Dataset entries

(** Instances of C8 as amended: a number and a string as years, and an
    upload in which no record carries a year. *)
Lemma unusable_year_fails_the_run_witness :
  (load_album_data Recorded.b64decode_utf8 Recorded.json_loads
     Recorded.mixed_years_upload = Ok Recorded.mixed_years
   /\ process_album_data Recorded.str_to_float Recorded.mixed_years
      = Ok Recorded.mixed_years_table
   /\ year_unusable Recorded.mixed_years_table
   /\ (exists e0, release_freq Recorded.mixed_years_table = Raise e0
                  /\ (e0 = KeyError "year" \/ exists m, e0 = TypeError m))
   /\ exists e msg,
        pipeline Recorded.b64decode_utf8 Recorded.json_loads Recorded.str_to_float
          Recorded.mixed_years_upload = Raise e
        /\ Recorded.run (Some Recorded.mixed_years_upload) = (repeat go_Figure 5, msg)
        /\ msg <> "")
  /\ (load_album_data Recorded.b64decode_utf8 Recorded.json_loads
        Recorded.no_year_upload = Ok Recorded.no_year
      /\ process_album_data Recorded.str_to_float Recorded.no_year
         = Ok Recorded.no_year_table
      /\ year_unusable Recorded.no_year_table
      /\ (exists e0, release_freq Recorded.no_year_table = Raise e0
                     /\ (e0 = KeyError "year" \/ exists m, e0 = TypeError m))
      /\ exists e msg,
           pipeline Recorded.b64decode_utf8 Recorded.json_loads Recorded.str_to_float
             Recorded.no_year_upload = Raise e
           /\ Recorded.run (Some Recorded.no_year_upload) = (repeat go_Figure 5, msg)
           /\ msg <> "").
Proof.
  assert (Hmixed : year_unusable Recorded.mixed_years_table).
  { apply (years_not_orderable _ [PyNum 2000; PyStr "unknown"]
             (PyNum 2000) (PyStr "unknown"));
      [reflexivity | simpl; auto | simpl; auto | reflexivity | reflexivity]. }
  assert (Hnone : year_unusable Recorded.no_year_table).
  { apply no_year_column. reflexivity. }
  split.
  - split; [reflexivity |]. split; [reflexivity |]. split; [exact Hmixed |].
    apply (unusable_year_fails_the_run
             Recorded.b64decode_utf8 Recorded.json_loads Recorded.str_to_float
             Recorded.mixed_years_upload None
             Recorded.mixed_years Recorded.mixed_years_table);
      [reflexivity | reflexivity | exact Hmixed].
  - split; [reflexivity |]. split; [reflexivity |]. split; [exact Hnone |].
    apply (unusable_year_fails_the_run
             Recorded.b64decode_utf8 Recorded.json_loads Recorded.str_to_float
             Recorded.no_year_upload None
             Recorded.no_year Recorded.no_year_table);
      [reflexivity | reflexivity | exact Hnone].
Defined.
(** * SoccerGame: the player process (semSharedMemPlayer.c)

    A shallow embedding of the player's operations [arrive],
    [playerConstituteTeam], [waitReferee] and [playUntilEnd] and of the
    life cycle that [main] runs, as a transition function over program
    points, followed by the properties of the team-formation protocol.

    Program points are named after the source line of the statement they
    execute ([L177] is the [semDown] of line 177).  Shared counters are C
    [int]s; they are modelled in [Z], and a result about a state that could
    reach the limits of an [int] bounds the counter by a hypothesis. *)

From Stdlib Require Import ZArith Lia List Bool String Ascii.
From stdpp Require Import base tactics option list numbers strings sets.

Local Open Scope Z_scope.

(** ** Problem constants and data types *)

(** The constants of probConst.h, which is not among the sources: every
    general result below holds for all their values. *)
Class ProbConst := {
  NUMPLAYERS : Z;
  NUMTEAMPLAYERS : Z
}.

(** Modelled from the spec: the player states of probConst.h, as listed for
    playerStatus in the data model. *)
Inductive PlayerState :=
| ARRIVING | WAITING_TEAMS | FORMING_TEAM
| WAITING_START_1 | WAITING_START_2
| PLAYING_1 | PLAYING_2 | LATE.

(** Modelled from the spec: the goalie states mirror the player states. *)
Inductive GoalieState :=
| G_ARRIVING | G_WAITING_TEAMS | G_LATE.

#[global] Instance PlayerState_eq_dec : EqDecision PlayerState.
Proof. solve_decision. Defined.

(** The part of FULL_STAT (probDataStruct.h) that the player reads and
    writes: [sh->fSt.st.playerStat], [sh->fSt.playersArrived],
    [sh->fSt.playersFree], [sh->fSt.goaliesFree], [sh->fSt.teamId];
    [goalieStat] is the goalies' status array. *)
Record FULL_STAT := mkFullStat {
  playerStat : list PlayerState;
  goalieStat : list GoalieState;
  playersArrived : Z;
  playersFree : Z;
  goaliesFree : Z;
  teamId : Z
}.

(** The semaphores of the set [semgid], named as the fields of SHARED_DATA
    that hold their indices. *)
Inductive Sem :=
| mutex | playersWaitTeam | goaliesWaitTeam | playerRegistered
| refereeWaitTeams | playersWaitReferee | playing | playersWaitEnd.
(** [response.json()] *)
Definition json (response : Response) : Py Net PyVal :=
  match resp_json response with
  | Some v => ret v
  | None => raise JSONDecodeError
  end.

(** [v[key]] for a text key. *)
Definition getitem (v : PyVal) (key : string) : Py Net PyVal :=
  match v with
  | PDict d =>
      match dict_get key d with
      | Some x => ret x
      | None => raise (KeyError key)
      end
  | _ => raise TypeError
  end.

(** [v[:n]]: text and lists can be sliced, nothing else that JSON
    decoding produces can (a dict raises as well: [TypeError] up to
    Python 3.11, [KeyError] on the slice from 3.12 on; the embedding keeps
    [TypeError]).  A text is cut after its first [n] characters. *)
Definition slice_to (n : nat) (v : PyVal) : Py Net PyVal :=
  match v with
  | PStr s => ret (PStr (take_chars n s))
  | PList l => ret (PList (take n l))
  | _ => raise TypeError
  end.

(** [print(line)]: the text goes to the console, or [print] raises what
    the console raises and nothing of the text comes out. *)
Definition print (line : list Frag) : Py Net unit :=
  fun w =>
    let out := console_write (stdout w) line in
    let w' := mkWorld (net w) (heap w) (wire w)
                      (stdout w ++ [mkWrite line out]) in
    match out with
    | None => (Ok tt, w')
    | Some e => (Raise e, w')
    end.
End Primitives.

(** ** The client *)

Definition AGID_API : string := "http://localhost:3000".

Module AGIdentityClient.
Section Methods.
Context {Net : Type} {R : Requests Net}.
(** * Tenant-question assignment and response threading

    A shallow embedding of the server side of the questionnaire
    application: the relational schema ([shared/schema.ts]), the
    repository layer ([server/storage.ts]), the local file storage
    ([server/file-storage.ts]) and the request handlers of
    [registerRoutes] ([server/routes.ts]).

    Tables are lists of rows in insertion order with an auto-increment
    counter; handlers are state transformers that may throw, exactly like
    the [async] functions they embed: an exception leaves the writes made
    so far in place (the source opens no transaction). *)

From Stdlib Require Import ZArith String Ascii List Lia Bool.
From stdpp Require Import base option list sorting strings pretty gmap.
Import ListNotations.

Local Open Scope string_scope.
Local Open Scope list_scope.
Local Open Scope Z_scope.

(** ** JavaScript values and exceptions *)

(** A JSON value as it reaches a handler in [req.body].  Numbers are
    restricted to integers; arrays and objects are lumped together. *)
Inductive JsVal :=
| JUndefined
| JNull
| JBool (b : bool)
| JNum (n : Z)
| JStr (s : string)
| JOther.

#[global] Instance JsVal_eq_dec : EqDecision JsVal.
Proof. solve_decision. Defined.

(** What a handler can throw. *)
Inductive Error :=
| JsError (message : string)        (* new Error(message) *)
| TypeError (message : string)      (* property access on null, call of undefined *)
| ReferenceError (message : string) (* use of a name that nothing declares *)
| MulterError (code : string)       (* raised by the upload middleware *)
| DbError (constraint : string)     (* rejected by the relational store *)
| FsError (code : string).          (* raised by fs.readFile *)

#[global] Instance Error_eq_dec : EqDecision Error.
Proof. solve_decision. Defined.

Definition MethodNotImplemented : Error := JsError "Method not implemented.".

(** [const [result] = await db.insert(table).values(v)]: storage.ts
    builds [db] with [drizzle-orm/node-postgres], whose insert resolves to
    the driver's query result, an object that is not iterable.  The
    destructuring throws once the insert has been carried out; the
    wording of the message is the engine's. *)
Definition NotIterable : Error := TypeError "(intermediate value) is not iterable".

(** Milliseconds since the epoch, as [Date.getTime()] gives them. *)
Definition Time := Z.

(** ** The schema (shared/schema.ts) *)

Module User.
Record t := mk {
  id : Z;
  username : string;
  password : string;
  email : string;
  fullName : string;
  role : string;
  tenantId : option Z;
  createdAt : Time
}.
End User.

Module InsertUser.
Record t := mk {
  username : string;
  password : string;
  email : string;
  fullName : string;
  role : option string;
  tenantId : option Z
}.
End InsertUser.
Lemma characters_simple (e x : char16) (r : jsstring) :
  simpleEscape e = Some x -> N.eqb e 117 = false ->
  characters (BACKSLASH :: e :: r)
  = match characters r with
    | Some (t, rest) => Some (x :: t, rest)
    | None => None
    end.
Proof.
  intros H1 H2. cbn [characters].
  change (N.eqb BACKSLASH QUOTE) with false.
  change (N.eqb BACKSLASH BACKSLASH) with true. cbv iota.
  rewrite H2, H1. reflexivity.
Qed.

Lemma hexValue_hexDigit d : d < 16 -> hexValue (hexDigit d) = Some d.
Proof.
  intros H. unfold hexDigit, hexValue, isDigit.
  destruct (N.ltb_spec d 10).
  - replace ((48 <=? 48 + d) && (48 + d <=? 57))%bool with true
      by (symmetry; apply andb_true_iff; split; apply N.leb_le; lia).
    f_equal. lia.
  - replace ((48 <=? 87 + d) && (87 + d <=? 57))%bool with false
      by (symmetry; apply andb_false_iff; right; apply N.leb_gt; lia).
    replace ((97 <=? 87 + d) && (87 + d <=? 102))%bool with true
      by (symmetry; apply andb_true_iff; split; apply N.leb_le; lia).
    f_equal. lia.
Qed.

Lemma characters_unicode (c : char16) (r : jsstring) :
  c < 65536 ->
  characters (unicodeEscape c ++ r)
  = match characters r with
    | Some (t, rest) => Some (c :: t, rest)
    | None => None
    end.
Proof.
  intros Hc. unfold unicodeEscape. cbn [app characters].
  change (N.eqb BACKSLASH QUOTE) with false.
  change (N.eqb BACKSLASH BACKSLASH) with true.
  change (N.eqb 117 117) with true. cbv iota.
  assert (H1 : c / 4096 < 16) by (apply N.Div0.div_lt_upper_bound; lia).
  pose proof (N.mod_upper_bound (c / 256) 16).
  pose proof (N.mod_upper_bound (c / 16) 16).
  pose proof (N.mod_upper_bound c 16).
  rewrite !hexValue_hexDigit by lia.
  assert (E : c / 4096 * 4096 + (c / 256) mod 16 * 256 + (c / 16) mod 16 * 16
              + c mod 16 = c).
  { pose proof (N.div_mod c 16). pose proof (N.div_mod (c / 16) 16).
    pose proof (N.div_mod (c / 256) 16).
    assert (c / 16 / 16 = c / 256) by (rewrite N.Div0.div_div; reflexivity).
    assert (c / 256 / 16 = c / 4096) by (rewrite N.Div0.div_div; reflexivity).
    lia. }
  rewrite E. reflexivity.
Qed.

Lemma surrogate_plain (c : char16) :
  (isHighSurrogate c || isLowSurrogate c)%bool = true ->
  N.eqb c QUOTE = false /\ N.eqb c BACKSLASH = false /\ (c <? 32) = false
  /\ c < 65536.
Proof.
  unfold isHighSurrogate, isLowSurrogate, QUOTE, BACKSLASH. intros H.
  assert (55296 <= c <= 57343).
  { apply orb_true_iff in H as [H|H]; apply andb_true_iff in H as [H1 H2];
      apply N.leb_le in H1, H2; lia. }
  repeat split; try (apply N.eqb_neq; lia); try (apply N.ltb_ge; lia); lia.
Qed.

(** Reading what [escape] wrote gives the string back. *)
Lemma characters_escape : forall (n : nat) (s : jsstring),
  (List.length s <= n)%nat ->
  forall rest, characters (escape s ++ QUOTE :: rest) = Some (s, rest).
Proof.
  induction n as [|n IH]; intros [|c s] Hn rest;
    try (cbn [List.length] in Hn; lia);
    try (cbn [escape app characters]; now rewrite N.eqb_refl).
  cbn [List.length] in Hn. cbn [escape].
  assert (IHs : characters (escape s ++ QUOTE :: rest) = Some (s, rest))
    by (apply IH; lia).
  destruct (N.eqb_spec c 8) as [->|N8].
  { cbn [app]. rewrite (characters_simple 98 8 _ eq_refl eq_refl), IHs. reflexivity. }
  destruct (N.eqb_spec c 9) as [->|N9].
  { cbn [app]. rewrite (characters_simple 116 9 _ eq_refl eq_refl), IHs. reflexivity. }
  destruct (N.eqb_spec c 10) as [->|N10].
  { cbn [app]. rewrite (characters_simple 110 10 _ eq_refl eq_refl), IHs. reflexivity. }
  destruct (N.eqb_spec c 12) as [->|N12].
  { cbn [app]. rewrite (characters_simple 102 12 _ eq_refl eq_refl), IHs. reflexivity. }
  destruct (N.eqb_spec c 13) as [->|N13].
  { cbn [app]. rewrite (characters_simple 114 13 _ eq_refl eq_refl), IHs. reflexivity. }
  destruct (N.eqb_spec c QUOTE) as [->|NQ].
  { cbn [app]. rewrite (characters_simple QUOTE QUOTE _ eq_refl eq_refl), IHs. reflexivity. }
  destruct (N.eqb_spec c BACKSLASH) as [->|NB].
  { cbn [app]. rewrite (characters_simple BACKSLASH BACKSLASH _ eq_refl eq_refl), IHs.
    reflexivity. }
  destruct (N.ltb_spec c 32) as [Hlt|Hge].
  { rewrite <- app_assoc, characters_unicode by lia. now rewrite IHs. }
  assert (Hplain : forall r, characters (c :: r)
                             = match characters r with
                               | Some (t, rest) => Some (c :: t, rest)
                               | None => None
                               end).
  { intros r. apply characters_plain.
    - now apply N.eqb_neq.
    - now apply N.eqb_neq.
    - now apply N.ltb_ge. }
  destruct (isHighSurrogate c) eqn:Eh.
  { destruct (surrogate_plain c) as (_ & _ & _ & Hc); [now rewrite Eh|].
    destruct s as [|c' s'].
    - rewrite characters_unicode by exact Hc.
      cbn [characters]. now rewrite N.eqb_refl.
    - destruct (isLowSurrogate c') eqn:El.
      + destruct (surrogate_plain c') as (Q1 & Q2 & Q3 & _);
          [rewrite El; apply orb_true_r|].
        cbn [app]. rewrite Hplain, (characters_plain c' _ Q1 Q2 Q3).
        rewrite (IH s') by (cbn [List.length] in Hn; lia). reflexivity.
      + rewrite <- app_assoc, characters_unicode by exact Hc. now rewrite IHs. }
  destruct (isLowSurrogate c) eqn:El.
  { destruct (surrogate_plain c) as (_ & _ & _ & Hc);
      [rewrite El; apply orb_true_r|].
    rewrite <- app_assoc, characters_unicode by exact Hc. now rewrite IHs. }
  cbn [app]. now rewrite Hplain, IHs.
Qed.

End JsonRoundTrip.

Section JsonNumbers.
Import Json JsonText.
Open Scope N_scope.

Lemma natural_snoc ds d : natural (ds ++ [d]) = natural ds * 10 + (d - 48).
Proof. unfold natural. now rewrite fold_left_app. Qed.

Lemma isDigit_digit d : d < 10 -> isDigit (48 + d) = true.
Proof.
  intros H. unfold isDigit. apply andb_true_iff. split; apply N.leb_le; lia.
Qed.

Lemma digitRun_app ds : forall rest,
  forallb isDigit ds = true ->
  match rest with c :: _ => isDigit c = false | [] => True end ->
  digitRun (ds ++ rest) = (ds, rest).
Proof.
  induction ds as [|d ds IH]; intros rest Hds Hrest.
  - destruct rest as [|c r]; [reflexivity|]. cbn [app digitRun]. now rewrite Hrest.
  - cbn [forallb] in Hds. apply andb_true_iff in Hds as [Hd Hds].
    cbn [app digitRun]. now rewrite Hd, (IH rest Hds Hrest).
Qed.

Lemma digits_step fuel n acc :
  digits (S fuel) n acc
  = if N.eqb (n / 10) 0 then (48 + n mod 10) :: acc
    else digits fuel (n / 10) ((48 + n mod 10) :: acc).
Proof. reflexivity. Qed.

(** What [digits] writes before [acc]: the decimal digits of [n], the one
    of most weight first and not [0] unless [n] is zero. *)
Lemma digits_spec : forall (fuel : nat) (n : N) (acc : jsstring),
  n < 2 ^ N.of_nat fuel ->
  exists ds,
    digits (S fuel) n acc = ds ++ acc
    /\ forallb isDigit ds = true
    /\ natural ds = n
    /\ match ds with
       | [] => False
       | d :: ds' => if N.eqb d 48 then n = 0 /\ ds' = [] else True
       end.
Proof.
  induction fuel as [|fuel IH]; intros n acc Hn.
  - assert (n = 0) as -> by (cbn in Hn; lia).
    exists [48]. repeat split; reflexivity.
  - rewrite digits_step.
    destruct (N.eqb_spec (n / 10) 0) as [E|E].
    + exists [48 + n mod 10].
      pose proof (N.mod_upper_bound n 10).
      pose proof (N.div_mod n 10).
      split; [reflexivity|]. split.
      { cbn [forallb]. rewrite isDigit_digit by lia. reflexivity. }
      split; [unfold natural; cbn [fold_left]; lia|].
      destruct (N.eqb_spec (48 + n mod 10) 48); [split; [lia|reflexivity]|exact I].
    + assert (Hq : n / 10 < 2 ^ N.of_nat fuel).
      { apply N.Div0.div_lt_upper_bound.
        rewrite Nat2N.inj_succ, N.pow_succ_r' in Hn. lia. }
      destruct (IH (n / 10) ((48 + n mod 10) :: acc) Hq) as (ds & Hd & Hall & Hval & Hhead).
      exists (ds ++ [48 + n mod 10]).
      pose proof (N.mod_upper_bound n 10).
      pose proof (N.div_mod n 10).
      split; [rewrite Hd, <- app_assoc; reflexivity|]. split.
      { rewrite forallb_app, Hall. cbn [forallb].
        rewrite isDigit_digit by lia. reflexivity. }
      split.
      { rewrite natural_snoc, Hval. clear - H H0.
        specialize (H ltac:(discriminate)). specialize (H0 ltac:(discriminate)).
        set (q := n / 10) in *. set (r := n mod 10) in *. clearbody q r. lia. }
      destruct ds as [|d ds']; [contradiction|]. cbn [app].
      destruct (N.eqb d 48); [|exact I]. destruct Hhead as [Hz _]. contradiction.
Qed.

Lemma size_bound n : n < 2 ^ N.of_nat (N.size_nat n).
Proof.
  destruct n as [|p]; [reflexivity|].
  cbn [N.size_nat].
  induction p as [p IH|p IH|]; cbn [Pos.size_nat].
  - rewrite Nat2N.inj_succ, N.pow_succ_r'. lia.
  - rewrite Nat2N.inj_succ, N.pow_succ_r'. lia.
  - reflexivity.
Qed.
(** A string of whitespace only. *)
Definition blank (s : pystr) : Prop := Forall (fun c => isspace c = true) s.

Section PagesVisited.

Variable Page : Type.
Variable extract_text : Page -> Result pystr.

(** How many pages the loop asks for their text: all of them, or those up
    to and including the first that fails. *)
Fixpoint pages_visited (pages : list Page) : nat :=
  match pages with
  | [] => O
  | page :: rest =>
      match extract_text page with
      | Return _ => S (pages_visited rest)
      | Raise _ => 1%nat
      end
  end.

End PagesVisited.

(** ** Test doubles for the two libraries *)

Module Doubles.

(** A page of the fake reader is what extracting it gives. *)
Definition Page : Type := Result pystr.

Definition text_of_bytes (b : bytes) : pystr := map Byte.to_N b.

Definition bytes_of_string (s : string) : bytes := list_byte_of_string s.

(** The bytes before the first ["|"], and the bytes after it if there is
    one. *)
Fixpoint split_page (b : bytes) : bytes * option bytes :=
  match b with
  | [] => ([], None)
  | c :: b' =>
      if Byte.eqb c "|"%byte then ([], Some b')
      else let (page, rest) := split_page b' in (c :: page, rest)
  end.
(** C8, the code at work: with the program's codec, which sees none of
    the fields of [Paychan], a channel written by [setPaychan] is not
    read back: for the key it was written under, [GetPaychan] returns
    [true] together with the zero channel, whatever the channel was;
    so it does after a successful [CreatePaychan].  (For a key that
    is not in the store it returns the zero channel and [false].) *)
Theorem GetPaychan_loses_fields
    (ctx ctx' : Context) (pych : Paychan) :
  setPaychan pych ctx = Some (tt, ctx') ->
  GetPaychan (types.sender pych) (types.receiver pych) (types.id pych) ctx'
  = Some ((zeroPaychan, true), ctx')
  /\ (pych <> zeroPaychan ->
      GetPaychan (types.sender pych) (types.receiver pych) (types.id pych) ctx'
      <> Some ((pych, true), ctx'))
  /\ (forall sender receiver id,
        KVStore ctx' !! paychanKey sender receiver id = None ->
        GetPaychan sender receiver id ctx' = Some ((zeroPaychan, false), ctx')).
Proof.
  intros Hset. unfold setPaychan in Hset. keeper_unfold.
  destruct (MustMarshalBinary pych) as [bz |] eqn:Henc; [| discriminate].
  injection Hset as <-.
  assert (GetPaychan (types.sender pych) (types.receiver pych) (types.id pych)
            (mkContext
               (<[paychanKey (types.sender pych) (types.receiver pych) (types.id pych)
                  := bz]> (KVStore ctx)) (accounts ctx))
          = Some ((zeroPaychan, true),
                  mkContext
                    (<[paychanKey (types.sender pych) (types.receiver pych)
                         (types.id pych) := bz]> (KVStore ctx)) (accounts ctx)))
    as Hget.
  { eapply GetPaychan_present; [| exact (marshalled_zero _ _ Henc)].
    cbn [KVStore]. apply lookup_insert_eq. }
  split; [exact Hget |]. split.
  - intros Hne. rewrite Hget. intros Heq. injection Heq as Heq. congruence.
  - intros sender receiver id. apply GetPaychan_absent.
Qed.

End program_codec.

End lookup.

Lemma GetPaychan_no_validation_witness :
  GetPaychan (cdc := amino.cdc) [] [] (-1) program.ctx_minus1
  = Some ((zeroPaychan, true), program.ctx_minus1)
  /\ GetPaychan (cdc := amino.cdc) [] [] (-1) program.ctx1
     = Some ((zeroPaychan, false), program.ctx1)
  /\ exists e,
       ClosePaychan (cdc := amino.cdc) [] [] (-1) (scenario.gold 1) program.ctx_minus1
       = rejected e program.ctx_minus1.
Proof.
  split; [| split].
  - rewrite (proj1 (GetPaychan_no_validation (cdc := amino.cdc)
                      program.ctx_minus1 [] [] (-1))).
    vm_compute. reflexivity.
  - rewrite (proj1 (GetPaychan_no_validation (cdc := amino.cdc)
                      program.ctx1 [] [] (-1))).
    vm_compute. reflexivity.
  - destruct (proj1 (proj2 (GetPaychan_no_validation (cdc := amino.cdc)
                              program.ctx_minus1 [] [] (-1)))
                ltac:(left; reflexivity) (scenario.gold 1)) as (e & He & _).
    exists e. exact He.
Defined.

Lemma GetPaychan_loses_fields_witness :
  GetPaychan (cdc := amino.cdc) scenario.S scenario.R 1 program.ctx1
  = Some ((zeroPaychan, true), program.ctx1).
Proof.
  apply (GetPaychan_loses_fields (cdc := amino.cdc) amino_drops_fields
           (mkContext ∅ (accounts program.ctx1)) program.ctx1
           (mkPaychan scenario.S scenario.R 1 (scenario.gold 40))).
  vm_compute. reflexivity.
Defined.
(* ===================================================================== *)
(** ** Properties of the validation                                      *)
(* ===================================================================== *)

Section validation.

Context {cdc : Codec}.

» **Task to complete**: What is needed is an exact copy of the lines above, from the one containing "Definition json (response" through the one containing "(** ** The client *)", with nothing added.

» **Output**:
Definition json (response : Response) : Py Net PyVal :=
  match resp_json response with
  | Some v => ret v
  | None => raise JSONDecodeError
  end.

(** [v[key]] for a text key. *)
Definition getitem (v : PyVal) (key : string) : Py Net PyVal :=
  match v with
  | PDict d =>
      match dict_get key d with
      | Some x => ret x
      | None => raise (KeyError key)
      end
  | _ => raise TypeError
  end.

(** [v[:n]]: text and lists can be sliced, nothing else that JSON
    decoding produces can (a dict raises as well: [TypeError] up to
    Python 3.11, [KeyError] on the slice from 3.12 on; the embedding keeps
    [TypeError]).  A text is cut after its first [n] characters. *)
Definition slice_to (n : nat) (v : PyVal) : Py Net PyVal :=
  match v with
  | PStr s => ret (PStr (take_chars n s))
  | PList l => ret (PList (take n l))
  | _ => raise TypeError
  end.

(** [print(line)]: the text goes to the console, or [print] raises what
    the console raises and nothing of the text comes out. *)
Definition print (line : list Frag) : Py Net unit :=
  fun w =>
    let out := console_write (stdout w) line in
    let w' := mkWorld (net w) (heap w) (wire w)
                      (stdout w ++ [mkWrite line out]) in
    match out with
    | None => (Ok tt, w')
    | Some e => (Raise e, w')
    end.
End Primitives.

(** ** The client *)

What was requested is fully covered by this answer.